#### Assigned task:
Could you print, exactly as they stand, the lines from the one holding "Lemma offset_le gs" to the end of the data below, and nothing more?

#### Task input:
Lemma offset_lookup gs tail i x p a : gs !! i = Some x → x !! p = Some a →
  (mjoin gs ++ tail) !! (offset gs i + p)%nat = Some a.
Proof.
  intros Hg Hp. pose proof (lookup_lt_Some _ _ _ Hp).
  assert (Hl : take (offset gs i + length x) (mjoin gs) !! (offset gs i + p)%nat = Some a).
  { rewrite (offset_take _ _ _ Hg), lookup_app_r by (unfold offset; lia). unfold offset. by rewrite Nat.add_comm, Nat.add_sub. }
  apply lookup_take_Some in Hl as [Hl _]. by apply lookup_app_l_Some.
Qed.

Lemma offset_le gs i x : gs !! i = Some x → (offset gs i + length x <= length (mjoin gs))%nat.
Proof.
  intros Hg. rewrite <-(offset_S _ _ _ Hg). unfold offset. rewrite <-(take_drop (S i) gs) at 2. rewrite join_app, length_app. lia.
Qed.

Lemma complete_zero gs : Forall (λ g, g ≠ []) gs → complete gs 0 = 0%nat.
Proof. intros [|g gs' Hg _]; [done|]. cbn. by destruct g. Qed.

(** The ranges before a failed item. *)
Lemma group_ranges_before caller first gs j extra : (j <= length gs)%nat →
  Forall (λ r, caller + Z.of_nat (length gs) <= r_caller r) extra →
  filter (λ r, r_caller r < caller + Z.of_nat j) (group_ranges caller first gs ++ extra) =
  group_ranges caller first (take j gs).
Proof.
  intros Hj Hx. rewrite <-(take_drop j gs) at 1. rewrite group_ranges_app, !filter_app.
  assert (Hall : ∀ c f l, Forall (λ r, c <= r_caller r < c + Z.of_nat (length l)) (group_ranges c f l)).
  { intros c f l. revert c f. induction l as [|g l IH]; intros; cbn; constructor; [unfold r_caller; cbn; lia|].
    eapply Forall_impl; [apply IH|]. intros r Hr. cbn in Hr. lia. }
  rewrite list_filter_all, (list_filter_none _ (group_ranges _ _ (drop j gs))), (list_filter_none _ extra), !app_nil_r; [done|..].
  - eapply Forall_impl; [exact Hx|]. cbn. intros; lia.
  - rewrite length_take. eapply Forall_impl; [apply Hall|]. cbn. intros; lia.
  - eapply Forall_impl; [apply Hall|]. cbn. rewrite length_take. intros; lia.
Qed.
End GroupLemmas.

Module MergedLemmas.
Import Merged ExchangeLemmas EmitLemmas GroupLemmas ExecutionMap.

#### Task solution:
Lemma offset_le gs i x : gs !! i = Some x → (offset gs i + length x <= length (mjoin gs))%nat.
Proof.
  intros Hg. rewrite <-(offset_S _ _ _ Hg). unfold offset. rewrite <-(take_drop (S i) gs) at 2. rewrite join_app, length_app. lia.
Qed.

Lemma complete_zero gs : Forall (λ g, g ≠ []) gs → complete gs 0 = 0%nat.
Proof. intros [|g gs' Hg _]; [done|]. cbn. by destruct g. Qed.

(** The ranges before a failed item. *)
Lemma group_ranges_before caller first gs j extra : (j <= length gs)%nat →
  Forall (λ r, caller + Z.of_nat (length gs) <= r_caller r) extra →
  filter (λ r, r_caller r < caller + Z.of_nat j) (group_ranges caller first gs ++ extra) =
  group_ranges caller first (take j gs).
Proof.
  intros Hj Hx. rewrite <-(take_drop j gs) at 1. rewrite group_ranges_app, !filter_app.
  assert (Hall : ∀ c f l, Forall (λ r, c <= r_caller r < c + Z.of_nat (length l)) (group_ranges c f l)).
  { intros c f l. revert c f. induction l as [|g l IH]; intros; cbn; constructor; [unfold r_caller; cbn; lia|].
    eapply Forall_impl; [apply IH|]. intros r Hr. cbn in Hr. lia. }
  rewrite list_filter_all, (list_filter_none _ (group_ranges _ _ (drop j gs))), (list_filter_none _ extra), !app_nil_r; [done|..].
  - eapply Forall_impl; [exact Hx|]. cbn. intros; lia.
  - rewrite length_take. eapply Forall_impl; [apply Hall|]. cbn. intros; lia.
  - eapply Forall_impl; [apply Hall|]. cbn. rewrite length_take. intros; lia.
Qed.
End GroupLemmas.

Module MergedLemmas.
Import Merged ExchangeLemmas EmitLemmas GroupLemmas ExecutionMap.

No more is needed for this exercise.